Thomas Knorr sah in seinem 500 BL-Spiel kenen Stich. Thomas Knorr sah in seinem 500 BL-Spiel kenen Stich. Thomas Nawrath

Sein 500. Bundesligaspiel dürfte sich Handball-Oldie Thomas Knorr sicher anders vorgestellt haben: Gab es vor den Spiel noch Blumen und freundlichen Applaus, schlichen er und die anderen Grün-Roten nach dem Spiel wie begossene Pudel aus der Halle. Die MT Melsungen mit Shooter Michael Allendorf (10 Tore) und dem glänzend aufgelegten Mikael Appelgren im Tor (20 Paraden!) hatte den SC Magdeburg in eigener Halle mit 19:29 (Halbzeit 9:14) deklassiert. Statt des erwarteten Kampfes auf Augenhöhe - bei dem die Unterstützung der Magdeburger Fans den Vorteil für die Gastgeber ausmachen sollten -, verließen etliche der mehr als 5100 zahlenden Zuschauer bereits 15 Minuten vor Schluss die GETEC-Arena enttäuscht. Wann hat es zuletzt in Magdeburg Pfui-Rufe (ob der mangelnden kämpferischen Haltung), Pfiffe gegen das eigene Team und "Carstens raus"-Rufe von den Rängen gegeben? Konsternierte Blicke beim SCM-Anhang, hängende Köpfe bei den Spielern.
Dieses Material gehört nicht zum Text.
(** C8. For a call whose divisions all have a result, running a kernel in
    place ([result] is [a]) leaves in [a[0..len)] the values that running
    it into a disjoint [result] leaves in [result[0..len)]: position [i]
    of the output depends on position [i] of the input only. *)
Theorem in_place_matches_out_of_place o W a b result len (m : mem) :
  allocated m a len -> allocated m result len ->
  disjoint a result len ->
  division_precondition o W a b len m ->
  exists m1 m2 : mem,
    kernel o W a b a len m = Some m1 /\
    kernel o W a b result len m = Some m2 /\
    forall i, 0 <= i < len ->
      exists v, m1 !! (a + i) = Some v /\ m2 !! (result + i) = Some v.
Proof.
  intros Ha Hr Hdis Hpre.
  pose proof (division_precondition_defined _ _ _ _ _ _ Hpre) as Hdef.
  destruct (kernel_run o W a b a len m Ha Ha) as (m1 & Hrun1 & _ & _ & Hval1);
    [apply alias_no_clobber; reflexivity|exact Hdef|].
  destruct (kernel_run o W a b result len m Ha Hr)
    as (m2 & Hrun2 & _ & _ & Hval2);
    [now apply disjoint_no_clobber|exact Hdef|].
  exists m1, m2. split; [exact Hrun1|]. split; [exact Hrun2|].
  intros i Hi. destruct (Ha i Hi) as [x Hx].
  exists (machine_op o W x b).
  now rewrite Hval1, Hval2, Hx.
Qed.

Lemma in_place_matches_out_of_place_witness :
  exists m1 m2 : mem,
    kernel Modulo W64 0 4 0 2 (example_mem 9 (-9)) = Some m1 /\
    kernel Modulo W64 0 4 2 2 (example_mem 9 (-9)) = Some m2 /\
    forall i, 0 <= i < 2 ->
      exists v, m1 !! (0 + i) = Some v /\ m2 !! (2 + i) = Some v.
Proof.
  apply (in_place_matches_out_of_place Modulo W64 0 4 2 2 (example_mem 9 (-9))).
  - apply example_mem_allocated; lia.
  - apply example_mem_allocated; lia.
  - unfold disjoint. lia.
  - intros _. split; [discriminate|]. intros i Hi [_ Hb]. discriminate Hb.
Defined.
(** X10: [updateReminder] on a reminder of the user answers 200 with the
    updated document, which is the one stored: every field that the body
    gives has the value of the body, and every field that it leaves out
    keeps its value; the update cannot change the owner, the taken flag,
    the daily statuses, the medicine or the deletion mark, and sending the
    same update again changes nothing more. *)
Theorem X10_updateReminder_frame_and_idempotence
  (db : Db) (uid id : ObjectId) (u : UpdateBody) (r : Reminder) :
  Reminder_findOne id uid (reminders db) = Some r →
  let out := updateReminder db uid id u in
  let given {A} (new : option A) (old : A) : A :=
    match new with Some v => v | None => old end in
  let givenText (new old : option string) : option string :=
    match new with Some v => Some v | None => old end in
  ∃ r',
    out = ({| reminders := <[id := r']> (reminders db); users := users db |},
           {| code := 200; body := OneReminder (mkDoc id r') |}) ∧
    title r' = givenText (ub_title u) (title r) ∧
    description r' = givenText (ub_description u) (description r) ∧
    time r' = given (ub_time u) (time r) ∧
    frequency r' = givenText (ub_frequency u) (frequency r) ∧
    startDate r' = given (ub_startDate u) (startDate r) ∧
    endDate r' = given (ub_endDate u) (endDate r) ∧
    dosage r' = givenText (ub_dosage u) (dosage r) ∧
    notes r' = givenText (ub_notes u) (notes r) ∧
    product r' = givenText (ub_product u) (product r) ∧
    notificationPreferences r'
      = givenText (ub_notificationPreferences u) (notificationPreferences r) ∧
    status r' = given (ub_status u) (status r) ∧
    user r' = user r ∧ medicineId r' = medicineId r ∧
    isTaken r' = isTaken r ∧ dailyStatuses r' = dailyStatuses r ∧
    isDeleted r' = false ∧ deletedAt r' = deletedAt r ∧
    updateReminder out.1 uid id u = out.
Proof.
  intros Hfind. cbn zeta. exists (applyUpdate u r).
  assert (updateReminder db uid id u
          = ({| reminders := <[id := applyUpdate u r]> (reminders db); users := users db |},
             {| code := 200; body := OneReminder (mkDoc id (applyUpdate u r)) |})) as E.
  { unfold updateReminder. now rewrite Hfind. }
  rewrite E. apply Reminder_findOne_Some in Hfind as (Hm & Hu & Hd).
  split; [reflexivity|].
  do 11 (split; [unfold applyUpdate, overwrite, default; cbn;
                 repeat match goal with |- context [match ?x with _ => _ end] =>
                   destruct x end; reflexivity|]).
  repeat split; auto.
  cbn [fst]. unfold updateReminder. cbn [reminders users].
  assert (Reminder_findOne id uid (<[id := applyUpdate u r]> (reminders db))
          = Some (applyUpdate u r)) as ->.
  { apply Reminder_findOne_Some. rewrite lookup_insert_eq. auto. }
  cbn. unfold save. cbn. now rewrite applyUpdate_idem, insert_insert_eq.
Qed.

Lemma X10_updateReminder_frame_and_idempotence_witness :
  let u := mkUpdateBody (Some "Pill, with water") None (Some 34200000) None None None None
             None None None (Some "missed") in
  let out := updateReminder sampleDb 1 5 u in
  let given {A} (new : option A) (old : A) : A :=
    match new with Some v => v | None => old end in
  let givenText (new old : option string) : option string :=
    match new with Some v => Some v | None => old end in
  ∃ r',
    out = ({| reminders := <[5%positive := r']> (reminders sampleDb);
              users := users sampleDb |},
           {| code := 200; body := OneReminder (mkDoc 5 r') |}) ∧
    title r' = givenText (ub_title u) (title sampleReminder) ∧
    description r' = givenText (ub_description u) (description sampleReminder) ∧
    time r' = given (ub_time u) (time sampleReminder) ∧
    frequency r' = givenText (ub_frequency u) (frequency sampleReminder) ∧
    startDate r' = given (ub_startDate u) (startDate sampleReminder) ∧
    endDate r' = given (ub_endDate u) (endDate sampleReminder) ∧
    dosage r' = givenText (ub_dosage u) (dosage sampleReminder) ∧
    notes r' = givenText (ub_notes u) (notes sampleReminder) ∧
    product r' = givenText (ub_product u) (product sampleReminder) ∧
    notificationPreferences r'
      = givenText (ub_notificationPreferences u) (notificationPreferences sampleReminder) ∧
    status r' = given (ub_status u) (status sampleReminder) ∧
    user r' = user sampleReminder ∧ medicineId r' = medicineId sampleReminder ∧
    isTaken r' = isTaken sampleReminder ∧
    dailyStatuses r' = dailyStatuses sampleReminder ∧
    isDeleted r' = false ∧ deletedAt r' = deletedAt sampleReminder ∧
    updateReminder out.1 1 5 u = out.
Proof.
  apply (X10_updateReminder_frame_and_idempotence sampleDb 1 5 _ sampleReminder).
  vm_compute. reflexivity.
Defined.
Nach dieser Vorführung durch einen gar nicht übermächtig auftrumpfenden Gegner bemühte sich mancher SCM-Fan, die Schuld vor allem in den häufig strittigen (bisweilen sogar sehr einseitigen) Regelauslegungen des Schiedsrichtergespanns zu suchen. Doch das wäre nicht redlich. 20 zu 11 Torwartparaden, dazu zahlreiche verworfene Bälle (Holz oder vorbei) und ein deutliches Ungleichgewicht im Abwehrverhalten beider Teams brachten allein schon die Gäste auf die Siegerstraße.

War der SCM noch hellwach und spritzig in die Partie gegangen - Robert Weber eroberte den Ball und verwandelte zum 1:0 - diktierten ab da die Gäste aus Hessen das Spiel. Beim 3:3 durch Stefan Kneer nach 9 Minuten schien noch alles in Ordnung. Doch selbst in Unterzahl spielten Melsungen auf und lag nach 12 Minuten erstmals mit 3 Toren in Front (3:6). Der SCM-Angriff wirkte fahrig und unkonzentriert, Appelgren im Gäste-Tor wurde mit teilweise unplatzierten Bällen regelrecht warm geworfen. Doch Dank zweier Paraden von Dario Quenstedt, Glück (als Sellin einen langen Ball nicht mehr erreichte) und eines gehaltenen 7-Meters (Quenstedt gegen Sellin in der 18. Minute) kamen die Hausherren noch einmal in Schlagdistanz. Fabian van Oplhen, Max Janke und noch einmal der Kapitän glichen zum 7:7 nach 19 Minuten aus. Doch statt der erhofften Wende im Spiel zog nun der Gast wieder an: 7-Meter-Tor durch Allendorf, ein weiterer Treffer von Sellin und erneut Allendorf vom Punkt brachten das 7:10 in der 22. Minute. In der Folge vermochten unsere Grün-Roten nur noch gelegentlich ihre Würfe im Melsunger Tor zu platzieren. Hingegen wusste der Gast auch die Überzahlsituation (2 Minuten gegen Marco Oneto in der 26. Minute) zu nutzen. Gerade in dieser Phase des Spiels gab es manch irritierende Entscheidung der Schiedsrichter. Doch als zudem ein SCM-Treffer in der Pausensirene nicht gewertet wurde, gab es lautstäarke Proteste und Pfiffe von den Rängen. Mit 9:14 gingen die Teams in die Kabinen.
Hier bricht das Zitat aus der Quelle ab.